» Instructions to follow: Only the lines below starting at the one containing "Definition agg_group (kg" and ending at the one containing "else is charted from [progress_agg]. *)" belong in the answer, each copied exactly.

◇ ◇ ◇ ◇

(** * Farm monitoring dashboard: the aggregation, join and filter pipeline

    A shallow embedding of [streamlit_farm_dashboard4.py].  A pandas
    DataFrame is a list of row records, in row order; a nullable cell
    (NaN, NaT, None) is an [option].  Numbers are rationals: the
    pipeline only adds, divides by a count and compares them.  The
    rounding of the float64 arithmetic is not modelled; what is
    proved about a mean is its value where floats are exact, and when
    it is null.

    The two input tables are taken as pandas holds them once the cells
    have been coerced ([pd.to_datetime] and [pd.to_numeric] with
    [errors='coerce'], [astype(str).str.strip()]): a cell that did not
    parse is [None].  Everything after that, starting with the
    [dropna] of line 20, is modelled. *)

From Stdlib Require Import List String Ascii ZArith QArith Qreduction Bool Lia Permutation.
From Stdlib Require Import Sorted DecimalString.
Import ListNotations.

Local Open Scope string_scope.
Local Open Scope Z_scope.
Local Open Scope list_scope.

(** ** Dates *)

Record Date := mkDate { year : Z; month : Z; day : Z }.

Definition date_compare (a b : Date) : comparison :=
  match year a ?= year b with
  | Eq => match month a ?= month b with
          | Eq => day a ?= day b
          | c => c
          end
  | c => c
  end.

Definition date_eqb (a b : Date) : bool :=
  match date_compare a b with Eq => true | _ => false end.

Definition date_leb (a b : Date) : bool :=
  match date_compare a b with Gt => false | _ => true end.

Definition date_max (a b : Date) : Date := if date_leb a b then b else a.

(** ** Columns (pandas Series) and their reductions

    Every reduction used by the script skips nulls, as pandas does by
    default. *)

Definition notna {A} (c : option A) : bool :=
  match c with Some _ => true | None => false end.

Fixpoint dropna {A} (s : list (option A)) : list A :=
  match s with
  | [] => []
  | Some v :: t => v :: dropna t
  | None :: t => dropna t
  end.

Definition series_sum (v : list Q) : Q := fold_left Qplus v 0%Q.

(** [Series.mean()]: mean of the non-null values, NaN when there are none. *)
Definition series_mean (s : list (option Q)) : option Q :=
  match dropna s with
  | [] => None
  | v => Some (Qred (series_sum v / inject_Z (Z.of_nat (List.length v))))
  end.

(** [GroupBy.last()]: the last non-null value, null when there is none. *)
Definition series_last {A} (s : list (option A)) : option A :=
  last (map Some (dropna s)) None.

(** [max] of a datetime column. *)
Definition series_max (s : list (option Date)) : option Date :=
  match dropna s with
  | [] => None
  | d :: ds => Some (fold_left date_max ds d)
  end.

(** [count]: the number of non-null cells. *)
Definition series_count {A} (s : list (option A)) : Z :=
  Z.of_nat (List.length (dropna s)).

(** [Series.unique()]: distinct values in order of first appearance. *)
Fixpoint unique {A} (eqb : A -> A -> bool) (l : list A) : list A :=
  match l with
  | [] => []
  | x :: t => x :: filter (fun y => negb (eqb y x)) (unique eqb t)
  end.

(** Ascending sort, used for group keys and for the modes. *)
Fixpoint insert_sorted {A} (leb : A -> A -> bool) (x : A) (l : list A) : list A :=
  match l with
  | [] => [x]
  | y :: t => if leb x y then x :: y :: t else y :: insert_sorted leb x t
  end.

Fixpoint sort {A} (leb : A -> A -> bool) (l : list A) : list A :=
  match l with
  | [] => []
  | x :: t => insert_sorted leb x (sort leb t)
  end.

Definition count_occ_by {A} (eqb : A -> A -> bool) (x : A) (l : list A) : nat :=
  List.length (filter (eqb x) l).

Definition max_count {A} (eqb : A -> A -> bool) (l : list A) : nat :=
  fold_right Nat.max 0%nat (map (fun x => count_occ_by eqb x l) l).

(** [Series.mode()]: the most frequent non-null values, in ascending order. *)
Definition series_mode (s : list (option string)) : list string :=
  let v := dropna s in
  sort String.leb
       (filter (fun x => Nat.eqb (count_occ_by String.eqb x v) (max_count String.eqb v))
               (unique String.eqb v)).

(** ** The observation table (monitoring_data.csv) *)

Module Obs.
Record row := mk {
  Crop_id : string;
  date_observed : option Date;
  height_cm : option Q;
  stage : option string;
  crop_health : option string;
  fid : option Z
}.
End Obs.

(** Line 20: [monitoring_df.dropna(subset=['date_observed'])]. *)
Definition monitoring_df (raw : list Obs.row) : list Obs.row :=
  filter (fun r => notna (Obs.date_observed r)) raw.

(** ** The aggregator (lines 36-42) *)

Module Agg.
Record row := mk {
  Crop_id : string;
  avg_height : option Q;
  last_stage : option string;
  last_crop_health : option string;
  last_observed : option Date;
  observations_count : Z
}.
End Agg.

(** [groupby('Crop_id')]: one group per distinct key, keys ascending,
    rows of a group in table order. *)
Definition groupby_Crop_id (df : list Obs.row) : list (string * list Obs.row) :=
  map (fun k => (k, filter (fun r => String.eqb (Obs.Crop_id r) k) df))
      (sort String.leb (unique String.eqb (map Obs.Crop_id df))).

Definition agg_group (kg : string * list Obs.row) : Agg.row :=
  let (k, g) := kg in
  {| Agg.Crop_id := k;
     Agg.avg_height := series_mean (map Obs.height_cm g);
     Agg.last_stage := series_last (map Obs.stage g);
     Agg.last_crop_health := series_last (map Obs.crop_health g);
     Agg.last_observed := series_max (map Obs.date_observed g);
     Agg.observations_count := series_count (map Obs.fid g) |}.

Definition agg_monitoring (df : list Obs.row) : list Agg.row :=
  map agg_group (groupby_Crop_id df).

(** ** The planting centroids (planting_centroids.geojson) *)

(** A point of the map; a coordinate of an empty or missing geometry is NaN. *)
Record Point := mkPoint { x : option Q; y : option Q }.

Module Planting.
Record row {Geometry : Type} := mk {
  id : string;
  Plant_date : option Date;
  Row_ID : option string;
  Block_ID : option string;
  Crop_Class : option string;
  Crop_Varie : option string;
  geometry : Geometry
}.
Arguments row : clear implicits.
Arguments mk {Geometry}.
End Planting.

(** ** The merged table (lines 47-64) *)

Module Merged.
Record row {Geometry : Type} := mk {
  id : string;
  Plant_date : option Date;
  Plot_ID : option string;
  Block_ID : option string;
  Crop_Class : option string;
  Crop_Varie : option string;
  geometry : Geometry;
  Crop_id : option string;
  avg_height : option Q;
  last_stage : option string;
  last_crop_health : option string;
  last_observed : option Date;
  observations_count : option Z
}.
Arguments row : clear implicits.
Arguments mk {Geometry}.
End Merged.

(** ** The Progress view's per-date table (lines 176-179) *)

Module Progress.
Record row := mk {
  date_observed : Date;
  avg_height : option Q;
  avg_crop_health : string
}.
End Progress.

(** What the Progress page does for a selected plot: [.values[0]] on an
    empty selection raises, an empty history shows the warning, anything
    else is charted from [progress_agg]. *)
Inductive progress_page :=
| RaisesIndexError
| Warning (msg : string)
| Chart (progress_agg : list Progress.row).

(** [column == value] on a nullable string column: a null cell is not equal. *)
Definition col_eq (c : option string) (v : string) : bool :=
  match c with
  | Some s => String.eqb s v
  | None => false
  end.

(** [str(date)]: ISO format, for the years 1 to 9999 a [datetime.date] can hold. *)
Definition digit (n : Z) : string :=
  String (ascii_of_N (48 + Z.to_N (n mod 10))) EmptyString.

Fixpoint zero_padded (width : nat) (n : Z) : string :=
  match width with
  | O => EmptyString
  | S w => String.append (zero_padded w (n / 10)) (digit n)
  end.

Definition date_str (d : Date) : string :=
  String.append (zero_padded 4 (year d))
    (String.append "-" (String.append (zero_padded 2 (month d))
       (String.append "-" (zero_padded 2 (day d))))).

Section Dashboard.

Variable Geometry : Type.

(** [GeoSeries.centroid], computed by the geometry library. *)
Variable geom_centroid : Geometry -> Point.

(** One output row of the left join (lines 47-52), with the rename of
    line 54: the right-hand columns are null when nothing matched. *)
Definition join_row (l : Planting.row Geometry) (r : option Agg.row)
  : Merged.row Geometry :=
  {| Merged.id := Planting.id l;
     Merged.Plant_date := Planting.Plant_date l;
     Merged.Plot_ID := Planting.Row_ID l;
     Merged.Block_ID := Planting.Block_ID l;
     Merged.Crop_Class := Planting.Crop_Class l;
     Merged.Crop_Varie := Planting.Crop_Varie l;
     Merged.geometry := Planting.geometry l;
     Merged.Crop_id := option_map Agg.Crop_id r;
     Merged.avg_height := match r with Some a => Agg.avg_height a | None => None end;
     Merged.last_stage := match r with Some a => Agg.last_stage a | None => None end;
     Merged.last_crop_health :=
       match r with Some a => Agg.last_crop_health a | None => None end;
     Merged.last_observed := match r with Some a => Agg.last_observed a | None => None end;
     Merged.observations_count := option_map Agg.observations_count r |}.

(** [left.merge(right, left_on='id', right_on='Crop_id', how='left')]:
    left rows in order, one output row per matching right row, and
    one with null right-hand columns when none matches. *)
Definition merge_left (left : list (Planting.row Geometry)) (right : list Agg.row)
  : list (Merged.row Geometry) :=
  flat_map
    (fun l =>
       match filter (fun a => String.eqb (Planting.id l) (Agg.Crop_id a)) right with
       | [] => [join_row l None]
       | matches => map (fun a => join_row l (Some a)) matches
       end)
    left.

◇ ◇ ◇ ◇

» Solution to the problem:
Definition agg_group (kg : string * list Obs.row) : Agg.row :=
  let (k, g) := kg in
  {| Agg.Crop_id := k;
     Agg.avg_height := series_mean (map Obs.height_cm g);
     Agg.last_stage := series_last (map Obs.stage g);
     Agg.last_crop_health := series_last (map Obs.crop_health g);
     Agg.last_observed := series_max (map Obs.date_observed g);
     Agg.observations_count := series_count (map Obs.fid g) |}.

Definition agg_monitoring (df : list Obs.row) : list Agg.row :=
  map agg_group (groupby_Crop_id df).

(** ** The planting centroids (planting_centroids.geojson) *)

(** A point of the map; a coordinate of an empty or missing geometry is NaN. *)
Record Point := mkPoint { x : option Q; y : option Q }.

Module Planting.
Record row {Geometry : Type} := mk {
  id : string;
  Plant_date : option Date;
  Row_ID : option string;
  Block_ID : option string;
  Crop_Class : option string;
  Crop_Varie : option string;
  geometry : Geometry
}.
Arguments row : clear implicits.
Arguments mk {Geometry}.
End Planting.

(** ** The merged table (lines 47-64) *)

Module Merged.
Record row {Geometry : Type} := mk {
  id : string;
  Plant_date : option Date;
  Plot_ID : option string;
  Block_ID : option string;
  Crop_Class : option string;
  Crop_Varie : option string;
  geometry : Geometry;
  Crop_id : option string;
  avg_height : option Q;
  last_stage : option string;
  last_crop_health : option string;
  last_observed : option Date;
  observations_count : option Z
}.
Arguments row : clear implicits.
Arguments mk {Geometry}.
End Merged.

(** ** The Progress view's per-date table (lines 176-179) *)

Module Progress.
Record row := mk {
  date_observed : Date;
  avg_height : option Q;
  avg_crop_health : string
}.
End Progress.

(** What the Progress page does for a selected plot: [.values[0]] on an
    empty selection raises, an empty history shows the warning, anything
    else is charted from [progress_agg]. *)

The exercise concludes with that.